%%
Lemma watch_dir_ok n dir sys logic s :
  let l := (sys, logic) :: subdirs_dir sys logic dir in
  mt_ok s → ms_calloc s = [] → Forall roomy l → NoDup l.*1 → accepts (length l + n) (ms_kernel s) → unwatched l s →
  wp (watch_target_add_dir dir sys logic) (λ r s', (r =? 0) = readable_dir dir ∧ watched n l s s') s.
Proof.
  intros l Hs Hc Hf Hnd Ha Hu. apply Forall_cons in Hf as [Hf Hf']. apply wp_bind. eapply wp_mono.
  { apply (watch_one (length (subdirs_dir sys logic dir) + n)); [done..|]. intros i t Hi Hin. apply (Hu i t Hi). set_solver. }
  intros ? s1 Hw. eapply (wp_mono _ (λ r s2, (r =? 0) = readable_dir dir ∧ watched n (subdirs_dir sys logic dir) s1 s2)).
  - destruct dir as [ents|]; cbn [open_dir].
    + eapply wp_mono.
      { apply (watch_list_ok ents); [apply Forall_forall; intros d _; apply watch_entry_ok|apply Hw|apply Hw|apply Hw|done|done| |].
        * rw fmap_cons in Hnd. by apply NoDup_cons in Hnd as [_ ?].
        * exact (watched_unwatched _ [(sys, logic)] _ _ _ Hw Hu Hnd). }
      intros r s2 [Hr Hw2]. split; [by rw Hr andb_true_r|exact Hw2].
    + apply wp_ret. split; [done|]. apply watched_nil; apply Hw.
  - intros r s2 [Hr Hw2]. split; [done|]. exact (watched_app _ _ [(sys, logic)] _ _ _ _ Hw Hw2).
Qed.

(** The thread goes on when one of the shared directories can be read. *)
Lemma watch_targets_ok n targets : ∀ i r s,
  mt_ok s → ms_calloc s = [] → Forall roomy (watch_names i targets) → NoDup (watch_names i targets).*1 →
  accepts (length (watch_names i targets) + n) (ms_kernel s) → unwatched (watch_names i targets) s →
  wp (watch_targets i r targets)
     (λ r' s', (r' =? 0) = existsb (λ t, readable_dir t.2) targets || (r =? 0) ∧ watched n (watch_names i targets) s s') s.
Proof.
  induction targets as [|[sys dir] targets IH]; intros i r s Hs Hc Hf Hnd Ha Hu; cbn [watch_targets watch_names] in *.
  { apply wp_ret. split; [done|by apply watched_nil]. }
  set (l := (sys, decimal (i + 1)) :: subdirs_dir sys (decimal (i + 1)) dir) in *.
  apply Forall_app in Hf as [Hf1 Hf2]. pose proof Hnd as Hnd'. rw fmap_app in Hnd'. apply NoDup_app in Hnd' as (Hn1 & _ & Hn2).
  rw length_app -Nat.add_assoc in Ha. apply wp_bind. eapply wp_mono.
  { apply (watch_dir_ok (length (watch_names (i + 1) targets) + n) dir sys (decimal (i + 1)) s); try done.
    intros j t Hj Hin. apply (Hu j t Hj). rw fmap_app. set_solver. }
  intros x s1 [Hx Hw]. eapply wp_mono.
  { apply IH; [apply Hw|apply Hw|done|done|apply Hw|]. exact (watched_unwatched _ l _ _ _ Hw Hu Hnd). }
  intros r' s2 [Hr Hw2]. split; [|exact (watched_app _ _ l _ _ _ _ Hw Hw2)].
  rw Hr c_and_0 Hx /=. destruct (readable_dir dir), (existsb _ targets), (r =? 0); done.
Qed.
End watch.

(** ** Properties *)

(** C22. The table of local files.  Read into an empty table, the shared directories
    give exactly one entry per file and directory below them: under the number of
    the shared directory and the path below it, with the modification time, 0 when
    [stat] fails, the type, and this machine as the owner; files are counted.  A
    shared directory that cannot be opened ends the reading with -1; one further
    below is only left out. *)
Theorem get_file_table_correct my_ip pre post s :
  wf s → no_oom s → view s = ∅ → targets_ok 0 pre → Z.of_nat (length pre) < 10 ^ 10 →
  Forall (λ t, is_Some t.2) pre → match post with [] => True | (_, dir) :: _ => dir = None end →
  let files := shared_files 0 pre in
  wp (get_file_table my_ip (pre ++ post)) (λ r s', wf s' ∧ no_oom s' ∧ (counted s → counted s') ∧
    r = match post with [] => 0 | _ => -1 end ∧
    view s' = list_to_map ((λ x, (path_of x, local_file my_ip x)) <$> files) ∧
    (∀ F P, (∀ x, x ∈ files → path_of x ∈ F) → my_ip ∈ P → bounded F P s')) s.
Proof.
  intros Hwf Hoom Hv Hok Hn Hre Hpost files. eapply wp_mono.
  { apply (get_file_table_run my_ip pre 0 post s); try done. intros x _. by rw Hv lookup_empty. }
  intros r s' [He ->]. pose proof He as [H1 H2 _ H4].
  destruct (local_view my_ip files s s') as [Hview Hb]; [by apply shared_NoDup|done..|]. by split_and!.
Qed.

(** Watching the shared directories.  Every directory below a shared one, and itself,
    is watched in the end, the names on this machine and for the others extended by
    the same path; nothing else is; the directories watched before are kept.  It
    takes one descriptor per directory. *)
Theorem watch_target_add_dir_correct {K} `{KernelLaws K} (s : mstate K) n dir sys logic :
  let l := (sys, logic) :: subdirs_dir sys logic dir in
  mt_ok s → ms_calloc s = [] → valid_dir dir → Forall roomy l → accepts (length l + n) (ms_kernel s) →
  (∀ i t, ms_heap s !! i = Some t → tg_sys t ∉ l.*1) →
  wp (watch_target_add_dir dir sys logic) (λ _ s', mt_ok s' ∧ accepts n (ms_kernel s') ∧
    ms_heap s ⊆ ms_heap s' ∧
    (∀ p, p ∈ l → ∃ i t, ms_heap s' !! i = Some t ∧ tg_sys t = p.1 ∧ tg_logic t = p.2) ∧
    (∀ i t, ms_heap s' !! i = Some t → ms_heap s !! i = Some t ∨ (tg_sys t, tg_logic t) ∈ l)) s.
Proof.
  intros l Hs Hc Hv Hf Ha Hu. apply Forall_cons in Hf as [Hf Hf'].
  assert (Hnd : NoDup l.*1).
  { apply NoDup_cons. split.
    - intros Hin. eapply elem_of_sublist in Hin; [|apply subdirs_dir_flatten].
      apply list_elem_of_fmap in Hin as (x & E & Hx). apply flatten_dir_root in Hx as [rest Hx]. rw Hx in E.
      apply (f_equal length) in E. rw length_app /= in E. lia.
    - eapply sublist_NoDup; [by apply (flatten_dir_NoDup sys)|apply subdirs_dir_flatten]. }
  eapply wp_mono; [by apply (watch_dir_ok n dir sys logic s); try done; apply Forall_cons|].
  intros r s2 [_ Hall]. split_and!; apply Hall.
Qed.
(** The state of the monitor between two events. *)
Record mon_good (F : gset (list Z)) (P : gset Z) (w : watches) (s : St) : Prop := {
  mgood_targets : targets_good w (mn_targets s);
  mgood_table : bounded F P (mn_ft s);
  mgood_oom : no_oom (mn_ft s)
}.

Section deployment.
Context {F : gset (list Z)} {P : gset Z} `{D : !Deployment F P}.

Lemma apply_event_wp te w s :
  mon_good F P w s → known F P te →
  wp (apply_event te) (λ _ s', mon_good F P w s' ∧ mn_targets s' = mn_targets s ∧ mn_ip s' = mn_ip s ∧ mn_conn s' = mn_conn s ∧
    view (mn_ft s') = local_apply te (view (mn_ft s))) s.
Proof.
  intros [Ht Hb Ho] Hk. rw /apply_event /local_apply. destruct (op_of (te_op_type te)) as [[]|].
  - by apply wp_ret.
  - apply wp_bind, wp_on_table. eapply wp_mono; [by eapply table_add_wp|]. intros r t (Hb' & Hoom & _).
    destruct (Hoom Ho) as [Ho' Hv]. by apply wp_ret.
  - apply wp_bind, wp_on_table. eapply wp_mono; [by eapply table_delete_wp|]. intros r t (Hb' & Hoom & Hv & _).
    apply wp_ret. split_and!; [split; auto|done..].
  - apply wp_bind, wp_on_table. destruct (view (mn_ft s) !! te_name te) as [e|] eqn:E.
    + eapply wp_mono; [by eapply table_update_wp|]. intros r t (Hb' & Hoom).
      destruct (Hoom Ho) as [Ho' Hv]. apply wp_ret. split_and!; [done..|]. apply Hv. by eexists.
    + eapply wp_mono; [by eapply table_update_none|]. intros r t ->. by apply wp_ret.
  - by apply wp_ret.
Qed.

Lemma own_entry_known my_ip logic ts op type : logic ∈ F → my_ip ∈ P → known F P (own_entry my_ip logic ts op type).
Proof.
  intros HF HP. split; [split; [done|cbn; rw /MAX_PEER_ENTRIES; lia]|]. split; [done|].
  by intros p ->%list_elem_of_singleton.
Qed.

Lemma wp_on_targets {A} (m : M (mstate K) A) (Q : A → St → Prop) (s : St) :
  wp m (λ a t, Q a (Mon t (mn_ft s) (mn_ip s) (mn_conn s))) (mn_targets s) → wp (on_targets m) Q s.
Proof. intros Hm. by apply wp_zoom. Qed.

(** A new directory is watched. *)
Lemma watch_new_dir w s ev op type sys logic w1 (te : trans_file_entry) :
  mon_good F P w s → observed_watches w ev op false type sys logic = Some w1 →
  te_op_type te = op_code op → te_file_type te = file_type_code type → te_name te = logic →
  (length sys < MAX_NAME_LEN)%nat → (length logic < MAX_NAME_LEN)%nat →
  wp (if (te_op_type te =? op_code FILE_ADD) && (te_file_type te =? file_type_code DIRECTORY)
      then on_targets (watch_target_add sys (te_name te)) ;;; ret tt else ret tt)
     (λ _ s', mon_good F P w1 s' ∧ mn_ft s' = mn_ft s ∧ mn_ip s' = mn_ip s ∧ mn_conn s' = mn_conn s) s.
Proof.
  intros [Ht Hb Ho] Hw -> -> <- Hl1 Hl2.
  destruct op, type; simpl; cbn [observed_watches] in Hw; try (injection Hw as <-; by apply wp_ret).
  destruct (inotify_add_watch _ _ _) as [wd k] eqn:E. case_decide as Hr; [|done]. injection Hw as <-.
  apply wp_bind, wp_on_targets.
  eapply wp_mono; [apply (watch_target_add_good w _ sys (te_name te)); [done|by rw E|done|done]|].
  rw E. intros r t Ht'. by apply wp_ret.
Qed.
Lemma pieces_exchanged_witness :
  ptop_upload_task a_files 2 (PieceRequest 0 0) [] (wire (name_packet P2P_PORT_REQ a_name)) a_owner =
    Ok (tt, Up one_watched (replicate (Z.to_nat MAX_P2P_PORT) 0) (OutConn (wire (port_packet 5100)) []) [] [[3; 4; 1; 2]]) ∧
  ∀ c, oc_answers c = [] →
    get_p2p_download_port a_name (wire (port_packet 5100)) c = Ok ((5100, []), OutConn (oc_sent c ++ wire (name_packet P2P_PORT_REQ a_name)) []).
Proof.
  apply (pieces_exchanged a_files 2 (PieceRequest 0 0) [] a_owner a_name a_sys five 0%nat [1%nat; 0%nat] []);
    [apply a_name_ok|apply sendable_check; vm_compute; reflexivity|vm_compute; reflexivity|reflexivity| | |reflexivity..|lia].
  - split; simpl; lia.
  - intros i Hi. assert (i = 1 ∨ i = 0)%nat as [-> | ->] by set_solver;
      (split; [reflexivity|apply sendable_check; vm_compute; reflexivity]).
Defined.

Lemma piece_8993_not_served_witness :
  piece_request 1200000000 131072 8993 = PieceRequest 8993 131072 ∧
  upload_loop 131072 (PieceRequest 0 0) 100 five zero_p2p (wire (request_packet (piece_request 1200000000 131072 8993))) = Ok [].
Proof. apply (piece_8993_not_served five (PieceRequest 0 0) 1200000000 100). lia. Defined.

Lemma failed_length_has_no_pieces_witness :
  ∃ c', get_file_len_from a_name true (wire (port_packet 5100)) (OutConn [] []) = Ok ((2 ^ 32 - 1, []), c').
Proof.
  apply (failed_length_has_no_pieces a_name (OutConn [] []) (port_packet 5100) 2);
    [apply a_name_ok|reflexivity|lia|apply sendable_check; vm_compute; reflexivity|discriminate].
Defined.

Lemma upload_task_faults_witness :
  ptop_upload_task a_files 2 (PieceRequest 0 0) [] [] a_owner = Fault Uninitialised.
Proof. apply (upload_task_faults a_files 2 (PieceRequest 0 0) [] a_owner). Defined.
%%
* [Task description]: Could you reproduce exactly the lines of the entries above, from the one with "Lemma own_entry_known my_ip" through the one with "then on_targets (watch_target_add", and nothing else?

* [Your solution]:
Lemma own_entry_known my_ip logic ts op type : logic ∈ F → my_ip ∈ P → known F P (own_entry my_ip logic ts op type).
Proof.
  intros HF HP. split; [split; [done|cbn; rw /MAX_PEER_ENTRIES; lia]|]. split; [done|].
  by intros p ->%list_elem_of_singleton.
Qed.

Lemma wp_on_targets {A} (m : M (mstate K) A) (Q : A → St → Prop) (s : St) :
  wp m (λ a t, Q a (Mon t (mn_ft s) (mn_ip s) (mn_conn s))) (mn_targets s) → wp (on_targets m) Q s.
Proof. intros Hm. by apply wp_zoom. Qed.

(** A new directory is watched. *)
Lemma watch_new_dir w s ev op type sys logic w1 (te : trans_file_entry) :
  mon_good F P w s → observed_watches w ev op false type sys logic = Some w1 →
  te_op_type te = op_code op → te_file_type te = file_type_code type → te_name te = logic →
  (length sys < MAX_NAME_LEN)%nat → (length logic < MAX_NAME_LEN)%nat →
  wp (if (te_op_type te =? op_code FILE_ADD) && (te_file_type te =? file_type_code DIRECTORY)
      then on_targets (watch_target_add sys (te_name te)) ;;; ret tt else ret tt)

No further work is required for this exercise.